Down Syndrome Ireland says children with Down syndrome being discriminated against

Representatives and member parents from Down Syndrome Ireland are due to speak in Leinster House tomorrow, Wednesday on the need for adequate education resources for children with Down syndrome.

A lack of education resources and training for teachers means that children with Down syndrome are effectively being discriminated against.

Parents and children with Down syndrome are asking ‘Please don’t leave us behind’ in the charity’s campaign to ensure full inclusion in our nation’s classrooms.

Representatives and members of Down Syndrome Ireland will present on:

Teachers’ Unions the ASTI and TUI have both recently advised members to stop providing critical planning processes for children with additional educational needs due to resource issues. IEPs are vital to ensure a positive learning environment for students with Down syndrome. Despite recent advances and improvements, schools and teachers remain grossly unsupported. Classroom teachers are extremely concerned that without the proper training, they do not have the skills to prepare and implement complex Individual Education Plans. The charity is calling for the Government to provide adequate resources and teacher training to ensure children are taught at their own pace and in a way that suits their learning profile.

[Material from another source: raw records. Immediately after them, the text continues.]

(** * The calls *)

Section calls.
Context {World : Type} `{HostLaws World}.
Variable sha256_hex : bytes -> string.
Variable parses : bytes -> bool.

Lemma stage_inv w owner target edit s rows answer s' :
  stage_publication sha256_hex w owner target edit s = (answer, s') -> conn_mut s = Ok rows -> journal_ok rows ->
  match answer with
  | Err _ => s' = s
  | Ok intent => exists o,
      read_target_once sha256_hex w target = Ok o /\ identity_ok (ob_identity o) /\
      (next_publication_seq target rows <= i64_max)%Z /\ utf8_valid (bytes_of target) = true /\
      intent = mkIntent owner target (next_publication_seq target rows) (ce_digest edit) (Some (ob_digest o)) (Some (ob_identity o)) /\
      s' = with_rows s (rows ++ [staged_row owner target (ce_digest edit) (Some (ob_digest o)) (Some (ob_identity o)) rows])
  end.
Proof.
  intros Hrun Hc [Hrows _]. unfold stage_publication in Hrun. destruct (utf8_valid (bytes_of target)) eqn:Hu; [|by injection Hrun as <- <-].
  cbn [negb] in Hrun. destruct (read_target_once sha256_hex w target) as [o|[|what]] eqn:Ho; [|by injection Hrun as <- <-..].
  rewrite (append_publication_runs _ _ _ _ _ s rows Hc Hrows) in Hrun. case_decide; [by injection Hrun as <- <-|].
  injection Hrun as <- <-. exists o. split_and!; [done|by eapply (observed_identity sha256_hex)|lia|done..].
Qed.

(** A call leaves the journal readable, with its rows and perhaps some more. *)
Definition keeps (rows : Journal) (s' : PStore) : Prop :=
  exists rows', conn_mut s' = Ok rows' /\ journal_ok rows' /\ journal_step rows rows'.

Lemma keeps_same s rows : conn_mut s = Ok rows -> journal_ok rows -> keeps rows s.
Proof. intros. by exists rows. Qed.

Lemma stage_keeps w owner target edit s rows :
  conn_mut s = Ok rows -> journal_ok rows -> keeps rows (stage_publication sha256_hex w owner target edit s).2.
Proof.
  intros Hc Hok. destruct (stage_publication sha256_hex w owner target edit s) as [[intent|e] s'] eqn:Hrun; cbn;
    apply (stage_inv _ _ _ _ _ rows) in Hrun; try done.
  - destruct Hrun as (o & _ & Hid & Hmax & _ & -> & ->). eexists. split; [by eapply with_rows_open|].
    split; [by apply append_sound|apply append_step].
  - subst. by apply keeps_same.
Qed.

Lemma staged_admission_keeps w owner target edit s rows :
  conn_mut s = Ok rows -> journal_ok rows -> keeps rows (staged_admission sha256_hex w owner target edit s).2.
Proof.
  intros Hc Hok. pose proof (stage_keeps w owner target edit s rows Hc Hok). unfold staged_admission.
  by destruct (stage_publication sha256_hex w owner target edit s) as [[intent|e] s'].
Qed.

Lemma admit_keeps w owner target edit s rows :
  conn_mut s = Ok rows -> journal_ok rows -> keeps rows (admit_publication sha256_hex w owner target edit s).2.
Proof.
  intros Hc Hok. pose proof (keeps_same s rows Hc Hok). pose proof (staged_admission_keeps w owner target edit s rows Hc Hok).
  unfold admit_publication. destruct (negb _); [done|]. destruct (pending_publications s) as [pending|]; [|done].
  destruct (find _ pending); [done|]. destruct (applied_publications s) as [applied|]; [|done].
  destruct (observe_target sha256_hex w target); [done| |done]. case_decide; [|done].
  destruct (terminal_answer _ _ _ _ _) as [intent|[cause|]]; done.
Qed.

(** A call that stages nothing leaves the journal readable, with its rows and no
    more. *)
Definition holds (rows : Journal) (s' : PStore) : Prop :=
  exists rows', conn_mut s' = Ok rows' /\ journal_ok rows' /\ Forall2 row_step rows rows'.

Lemma holds_same s rows : conn_mut s = Ok rows -> journal_ok rows -> holds rows s.
Proof. intros. exists rows. split_and!; [done..|reflexivity]. Qed.

Lemma holds_keeps rows s' : holds rows s' -> keeps rows s'.
Proof. intros (rows' & Hc & Hok & Hs). exists rows'. split_and!; [done..|]. exists rows', []. by rewrite app_nil_r. Qed.

Lemma complete_holds owner target seq s rows :
  conn_mut s = Ok rows -> journal_ok rows -> holds rows (complete_publication owner target seq s).2.
Proof.
  intros Hc Hok. rewrite (complete_publication_runs _ _ _ s rows Hc). destruct (existsb _ rows); [|by apply holds_same].
  eexists. split; [by eapply with_rows_open|]. split; [by apply receipt_sound|apply receipt_step].
Qed.

Lemma publish_holds w intent payload s rows :
  conn_mut s = Ok rows -> journal_ok rows -> holds rows (publish_intent w intent payload s).2.
Proof.
  intros Hc Hok. pose proof (holds_same s rows Hc Hok). unfold publish_intent. destruct (publish_identity intent) as [identity|]; [|done].
  destruct (write_once _ _ _ _ _) as [[u|e] w']; [|done].
  pose proof (complete_holds (owner intent) (target intent) (admission_seq intent) s rows Hc Hok).
  by destruct (complete_publication _ _ _ s).
Qed.

Lemma heal_holds w caller intent payload s rows :
  conn_mut s = Ok rows -> journal_ok rows -> holds rows (resolve_pending_publication sha256_hex parses w caller intent payload s).2.
Proof.
  intros Hc Hok. pose proof (holds_same s rows Hc Hok). unfold resolve_pending_publication. case_decide; [done|]. case_decide.
  - pose proof (complete_holds (owner intent) (target intent) (admission_seq intent) s rows Hc Hok).
    by destruct (complete_publication _ _ _ s).
  - pose proof (publish_holds w intent payload s rows Hc Hok). by destruct (publish_intent w intent payload s) as [[answer w'] s'].
Qed.

Lemma settle_step w rows : Forall2 row_step rows (map (settle sha256_hex parses w) rows).
Proof.
  induction rows as [|row rows IH]; cbn; constructor; [|done]. unfold settle.
  destruct (recovered sha256_hex parses w row) eqn:E; [|by left]. right. split; [|done].
  unfold recovered in E. apply andb_true_iff in E as [E _]. by apply bool_decide_eq_true in E.
Qed.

July Provision is the extended school year which is not available to the vast majority of children with Down syndrome, leaving them at a huge educational disadvantage. The charity estimates that providing July Provision for children with Down syndrome would cost less than €1m per year.

Their future is in the hands of the Government as we ask ‘Please Don’t Leave Us Behind’.

About Down Syndrome Ireland

Established in 1971, Down Syndrome Ireland is the voice of people with Down syndrome and their families throughout Ireland. The charity has over 3,500 members with 25 branches nationwide.

The charity provides an ‘all-through-life’ supports to people with Down syndrome and their families across Ireland with specialists in the areas of health, speech and language, early development, education, adult education and employment and adult advocacy issues that enhance the lives of thousands of children and adults with Down syndrome across the country. The charity is the biggest single group concerned with the welfare of people with a learning disability in Ireland.